» **WHAT NEEDS TO BE DONE**: Starting at the top of the data and ending with the line that holds "(** ** Integers at their width *)", transcribe each line exactly; include both ends.

━━━━━━━━━━━━━━━━━━━━

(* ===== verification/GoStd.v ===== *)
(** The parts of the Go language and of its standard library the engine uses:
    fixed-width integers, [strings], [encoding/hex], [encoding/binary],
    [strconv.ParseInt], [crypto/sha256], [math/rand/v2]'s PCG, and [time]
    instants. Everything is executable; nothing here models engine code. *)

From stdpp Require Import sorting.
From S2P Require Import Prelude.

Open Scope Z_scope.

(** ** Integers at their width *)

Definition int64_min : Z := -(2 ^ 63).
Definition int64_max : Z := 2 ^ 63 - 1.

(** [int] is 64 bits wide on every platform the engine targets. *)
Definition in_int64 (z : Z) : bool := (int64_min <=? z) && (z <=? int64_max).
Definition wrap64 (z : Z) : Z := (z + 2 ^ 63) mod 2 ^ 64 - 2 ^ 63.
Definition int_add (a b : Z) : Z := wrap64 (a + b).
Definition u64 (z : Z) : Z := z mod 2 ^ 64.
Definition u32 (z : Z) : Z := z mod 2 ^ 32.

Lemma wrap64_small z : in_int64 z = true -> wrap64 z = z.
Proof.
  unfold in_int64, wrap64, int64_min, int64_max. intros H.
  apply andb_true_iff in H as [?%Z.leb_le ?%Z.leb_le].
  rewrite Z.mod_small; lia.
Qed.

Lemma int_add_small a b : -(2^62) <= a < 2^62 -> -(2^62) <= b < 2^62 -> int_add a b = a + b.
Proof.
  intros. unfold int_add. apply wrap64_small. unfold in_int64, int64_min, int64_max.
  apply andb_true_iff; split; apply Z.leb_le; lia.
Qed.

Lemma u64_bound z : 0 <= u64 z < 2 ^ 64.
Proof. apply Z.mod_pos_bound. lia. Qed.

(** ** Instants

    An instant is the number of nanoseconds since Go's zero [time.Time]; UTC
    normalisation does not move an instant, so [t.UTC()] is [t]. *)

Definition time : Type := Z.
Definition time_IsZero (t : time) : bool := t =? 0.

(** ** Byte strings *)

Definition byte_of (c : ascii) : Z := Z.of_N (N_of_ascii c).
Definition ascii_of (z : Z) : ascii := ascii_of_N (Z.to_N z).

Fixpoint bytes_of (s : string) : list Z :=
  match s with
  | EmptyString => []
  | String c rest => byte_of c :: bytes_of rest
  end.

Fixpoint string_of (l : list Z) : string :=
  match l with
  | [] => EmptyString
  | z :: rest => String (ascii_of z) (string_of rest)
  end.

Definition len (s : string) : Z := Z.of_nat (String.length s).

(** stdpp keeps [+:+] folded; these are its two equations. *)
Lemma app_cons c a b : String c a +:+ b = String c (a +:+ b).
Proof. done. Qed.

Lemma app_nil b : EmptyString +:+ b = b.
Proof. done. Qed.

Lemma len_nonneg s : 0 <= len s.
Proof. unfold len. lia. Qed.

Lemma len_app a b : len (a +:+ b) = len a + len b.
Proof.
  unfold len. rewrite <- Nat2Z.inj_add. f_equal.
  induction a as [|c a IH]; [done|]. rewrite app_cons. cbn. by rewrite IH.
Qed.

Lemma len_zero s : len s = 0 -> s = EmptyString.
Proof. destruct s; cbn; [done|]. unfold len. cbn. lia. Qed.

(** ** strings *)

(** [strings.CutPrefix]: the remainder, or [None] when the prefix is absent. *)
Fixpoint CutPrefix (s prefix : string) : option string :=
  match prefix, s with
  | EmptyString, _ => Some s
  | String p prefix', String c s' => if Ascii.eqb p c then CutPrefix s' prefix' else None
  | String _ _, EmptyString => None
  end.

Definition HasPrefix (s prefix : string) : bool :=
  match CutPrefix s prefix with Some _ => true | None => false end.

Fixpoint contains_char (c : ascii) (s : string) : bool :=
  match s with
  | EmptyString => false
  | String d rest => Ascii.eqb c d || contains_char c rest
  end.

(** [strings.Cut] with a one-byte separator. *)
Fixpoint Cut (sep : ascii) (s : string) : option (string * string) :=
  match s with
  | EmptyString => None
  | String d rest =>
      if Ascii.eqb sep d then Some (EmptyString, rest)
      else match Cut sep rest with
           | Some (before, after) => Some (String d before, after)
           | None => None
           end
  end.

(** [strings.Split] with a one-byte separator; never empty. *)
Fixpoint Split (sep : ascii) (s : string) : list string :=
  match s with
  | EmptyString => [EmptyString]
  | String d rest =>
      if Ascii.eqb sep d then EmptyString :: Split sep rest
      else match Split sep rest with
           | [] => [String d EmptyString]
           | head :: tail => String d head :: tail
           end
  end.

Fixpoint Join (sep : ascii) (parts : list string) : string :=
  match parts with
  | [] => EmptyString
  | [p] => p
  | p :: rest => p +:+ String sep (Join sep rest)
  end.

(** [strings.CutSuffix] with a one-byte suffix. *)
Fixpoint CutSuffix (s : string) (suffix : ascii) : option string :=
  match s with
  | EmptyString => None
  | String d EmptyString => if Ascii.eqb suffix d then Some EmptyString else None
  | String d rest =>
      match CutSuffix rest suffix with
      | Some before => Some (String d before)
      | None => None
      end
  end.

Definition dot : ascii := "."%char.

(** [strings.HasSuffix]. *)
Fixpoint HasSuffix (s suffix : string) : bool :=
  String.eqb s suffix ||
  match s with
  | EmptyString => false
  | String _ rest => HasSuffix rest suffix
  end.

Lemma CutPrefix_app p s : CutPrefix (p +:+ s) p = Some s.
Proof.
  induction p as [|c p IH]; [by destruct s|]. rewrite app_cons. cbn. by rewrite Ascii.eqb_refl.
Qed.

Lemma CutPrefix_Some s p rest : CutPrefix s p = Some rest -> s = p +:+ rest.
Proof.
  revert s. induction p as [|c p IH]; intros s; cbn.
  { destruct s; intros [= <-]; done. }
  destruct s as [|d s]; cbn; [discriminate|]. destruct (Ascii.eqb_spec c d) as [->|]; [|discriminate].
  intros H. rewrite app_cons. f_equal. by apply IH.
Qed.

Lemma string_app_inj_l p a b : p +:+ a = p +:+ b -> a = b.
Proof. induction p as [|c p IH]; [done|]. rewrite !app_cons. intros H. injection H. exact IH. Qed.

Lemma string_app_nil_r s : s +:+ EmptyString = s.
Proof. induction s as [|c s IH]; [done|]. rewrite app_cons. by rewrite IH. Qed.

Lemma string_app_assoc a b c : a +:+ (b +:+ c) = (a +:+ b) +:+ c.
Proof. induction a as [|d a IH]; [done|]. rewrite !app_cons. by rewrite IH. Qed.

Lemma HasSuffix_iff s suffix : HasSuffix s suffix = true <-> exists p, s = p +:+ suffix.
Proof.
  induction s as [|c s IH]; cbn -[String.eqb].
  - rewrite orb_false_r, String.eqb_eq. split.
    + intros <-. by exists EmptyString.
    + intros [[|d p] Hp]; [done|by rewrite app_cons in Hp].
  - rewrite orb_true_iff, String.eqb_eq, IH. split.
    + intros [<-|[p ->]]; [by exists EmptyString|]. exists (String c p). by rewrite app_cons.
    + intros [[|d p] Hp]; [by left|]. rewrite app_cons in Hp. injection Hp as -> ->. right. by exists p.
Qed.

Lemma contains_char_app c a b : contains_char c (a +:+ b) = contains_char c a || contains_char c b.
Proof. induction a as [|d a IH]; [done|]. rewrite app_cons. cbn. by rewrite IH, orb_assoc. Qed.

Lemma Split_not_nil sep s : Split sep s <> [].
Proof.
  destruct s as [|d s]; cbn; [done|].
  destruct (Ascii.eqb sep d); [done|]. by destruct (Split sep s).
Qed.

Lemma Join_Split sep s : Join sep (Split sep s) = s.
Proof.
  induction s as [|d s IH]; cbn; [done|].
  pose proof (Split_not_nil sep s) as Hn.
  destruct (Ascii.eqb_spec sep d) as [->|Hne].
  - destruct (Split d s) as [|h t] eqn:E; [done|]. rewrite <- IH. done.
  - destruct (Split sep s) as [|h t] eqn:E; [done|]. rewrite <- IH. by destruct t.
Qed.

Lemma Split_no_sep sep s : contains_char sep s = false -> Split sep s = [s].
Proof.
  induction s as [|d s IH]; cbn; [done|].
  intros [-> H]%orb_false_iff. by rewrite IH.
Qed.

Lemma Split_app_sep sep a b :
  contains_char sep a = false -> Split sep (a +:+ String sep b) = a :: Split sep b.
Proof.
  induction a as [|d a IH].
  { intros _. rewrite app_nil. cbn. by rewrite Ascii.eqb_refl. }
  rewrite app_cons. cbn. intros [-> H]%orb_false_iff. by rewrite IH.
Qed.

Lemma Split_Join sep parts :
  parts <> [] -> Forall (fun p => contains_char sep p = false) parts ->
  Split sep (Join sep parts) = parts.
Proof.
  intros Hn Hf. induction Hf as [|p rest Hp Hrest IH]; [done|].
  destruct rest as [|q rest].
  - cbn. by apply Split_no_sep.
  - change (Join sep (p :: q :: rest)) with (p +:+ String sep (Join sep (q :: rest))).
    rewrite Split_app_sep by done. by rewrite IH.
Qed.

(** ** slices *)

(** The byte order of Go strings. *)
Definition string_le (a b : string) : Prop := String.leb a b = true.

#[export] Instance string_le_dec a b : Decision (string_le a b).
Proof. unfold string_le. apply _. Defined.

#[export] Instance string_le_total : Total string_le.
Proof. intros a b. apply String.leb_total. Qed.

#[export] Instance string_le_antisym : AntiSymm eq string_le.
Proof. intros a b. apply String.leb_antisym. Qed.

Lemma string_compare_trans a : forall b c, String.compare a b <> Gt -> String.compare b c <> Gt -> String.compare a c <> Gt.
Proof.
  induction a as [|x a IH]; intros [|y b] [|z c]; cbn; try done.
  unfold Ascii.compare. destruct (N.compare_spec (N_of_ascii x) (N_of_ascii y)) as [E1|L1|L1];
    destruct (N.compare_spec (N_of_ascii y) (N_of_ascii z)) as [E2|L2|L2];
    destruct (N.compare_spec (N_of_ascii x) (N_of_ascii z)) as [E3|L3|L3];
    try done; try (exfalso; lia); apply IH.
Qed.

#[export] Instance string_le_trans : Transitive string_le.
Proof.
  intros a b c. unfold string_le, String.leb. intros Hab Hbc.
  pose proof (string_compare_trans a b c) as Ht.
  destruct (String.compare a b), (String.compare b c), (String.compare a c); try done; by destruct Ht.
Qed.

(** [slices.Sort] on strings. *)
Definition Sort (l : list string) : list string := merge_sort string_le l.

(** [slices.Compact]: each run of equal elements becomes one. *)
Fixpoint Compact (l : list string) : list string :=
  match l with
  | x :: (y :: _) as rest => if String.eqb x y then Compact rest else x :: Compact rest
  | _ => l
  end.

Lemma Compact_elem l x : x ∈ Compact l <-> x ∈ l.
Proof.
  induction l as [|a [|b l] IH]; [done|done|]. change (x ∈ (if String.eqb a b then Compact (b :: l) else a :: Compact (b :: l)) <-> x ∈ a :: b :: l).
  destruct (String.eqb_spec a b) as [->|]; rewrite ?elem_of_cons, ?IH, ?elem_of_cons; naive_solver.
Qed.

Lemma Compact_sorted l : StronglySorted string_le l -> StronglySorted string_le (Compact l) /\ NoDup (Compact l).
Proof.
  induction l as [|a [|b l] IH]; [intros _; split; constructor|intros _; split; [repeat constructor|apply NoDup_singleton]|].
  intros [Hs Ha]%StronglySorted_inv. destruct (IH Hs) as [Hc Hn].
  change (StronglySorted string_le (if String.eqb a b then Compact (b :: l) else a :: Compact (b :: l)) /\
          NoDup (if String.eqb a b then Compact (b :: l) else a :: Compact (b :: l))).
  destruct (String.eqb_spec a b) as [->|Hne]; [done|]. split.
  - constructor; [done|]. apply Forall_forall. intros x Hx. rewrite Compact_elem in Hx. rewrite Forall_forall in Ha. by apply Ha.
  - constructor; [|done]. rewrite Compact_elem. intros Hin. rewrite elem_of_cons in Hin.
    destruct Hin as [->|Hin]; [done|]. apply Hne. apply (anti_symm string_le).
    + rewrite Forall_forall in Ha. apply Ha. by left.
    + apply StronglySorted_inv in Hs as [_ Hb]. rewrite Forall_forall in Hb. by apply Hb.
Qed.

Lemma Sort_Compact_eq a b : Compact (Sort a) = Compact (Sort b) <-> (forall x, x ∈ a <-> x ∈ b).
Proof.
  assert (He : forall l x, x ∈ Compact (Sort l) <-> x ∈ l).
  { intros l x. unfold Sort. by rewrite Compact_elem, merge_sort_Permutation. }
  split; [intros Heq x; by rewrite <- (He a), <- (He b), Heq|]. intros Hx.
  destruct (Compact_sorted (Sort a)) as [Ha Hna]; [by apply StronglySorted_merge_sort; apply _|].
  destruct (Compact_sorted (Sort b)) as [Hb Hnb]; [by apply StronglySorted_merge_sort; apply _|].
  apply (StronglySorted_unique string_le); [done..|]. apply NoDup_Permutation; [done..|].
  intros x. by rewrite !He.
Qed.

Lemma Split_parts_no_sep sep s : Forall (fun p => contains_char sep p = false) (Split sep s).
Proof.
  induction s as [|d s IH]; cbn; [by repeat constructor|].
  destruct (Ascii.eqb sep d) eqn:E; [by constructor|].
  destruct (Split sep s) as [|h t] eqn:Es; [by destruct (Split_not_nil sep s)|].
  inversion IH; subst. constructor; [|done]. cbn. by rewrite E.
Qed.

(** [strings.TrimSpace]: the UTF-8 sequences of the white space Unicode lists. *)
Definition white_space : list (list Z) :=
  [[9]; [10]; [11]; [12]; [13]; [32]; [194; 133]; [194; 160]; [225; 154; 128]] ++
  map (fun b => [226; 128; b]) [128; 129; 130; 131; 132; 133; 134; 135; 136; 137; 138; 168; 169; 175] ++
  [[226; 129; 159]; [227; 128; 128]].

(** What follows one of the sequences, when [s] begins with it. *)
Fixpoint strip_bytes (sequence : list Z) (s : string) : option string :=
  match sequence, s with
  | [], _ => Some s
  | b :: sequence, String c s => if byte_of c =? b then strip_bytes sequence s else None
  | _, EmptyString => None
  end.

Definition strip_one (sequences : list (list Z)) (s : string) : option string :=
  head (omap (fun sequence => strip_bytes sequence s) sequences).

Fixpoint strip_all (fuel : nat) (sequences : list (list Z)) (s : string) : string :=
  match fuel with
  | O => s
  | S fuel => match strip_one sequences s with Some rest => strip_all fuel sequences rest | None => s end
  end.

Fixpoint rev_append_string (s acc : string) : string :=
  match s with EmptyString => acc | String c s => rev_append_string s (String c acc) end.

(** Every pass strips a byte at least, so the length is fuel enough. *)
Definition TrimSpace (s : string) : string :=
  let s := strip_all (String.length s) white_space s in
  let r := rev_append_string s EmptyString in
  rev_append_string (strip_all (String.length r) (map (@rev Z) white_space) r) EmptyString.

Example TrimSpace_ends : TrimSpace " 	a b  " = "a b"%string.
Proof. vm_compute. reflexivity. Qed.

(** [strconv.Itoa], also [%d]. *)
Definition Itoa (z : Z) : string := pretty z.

━━━━━━━━━━━━━━━━━━━━

» **PROBLEM SOLUTION**:
(* ===== verification/GoStd.v ===== *)
(** The parts of the Go language and of its standard library the engine uses:
    fixed-width integers, [strings], [encoding/hex], [encoding/binary],
    [strconv.ParseInt], [crypto/sha256], [math/rand/v2]'s PCG, and [time]
    instants. Everything is executable; nothing here models engine code. *)

From stdpp Require Import sorting.
From S2P Require Import Prelude.

Open Scope Z_scope.

(** ** Integers at their width *)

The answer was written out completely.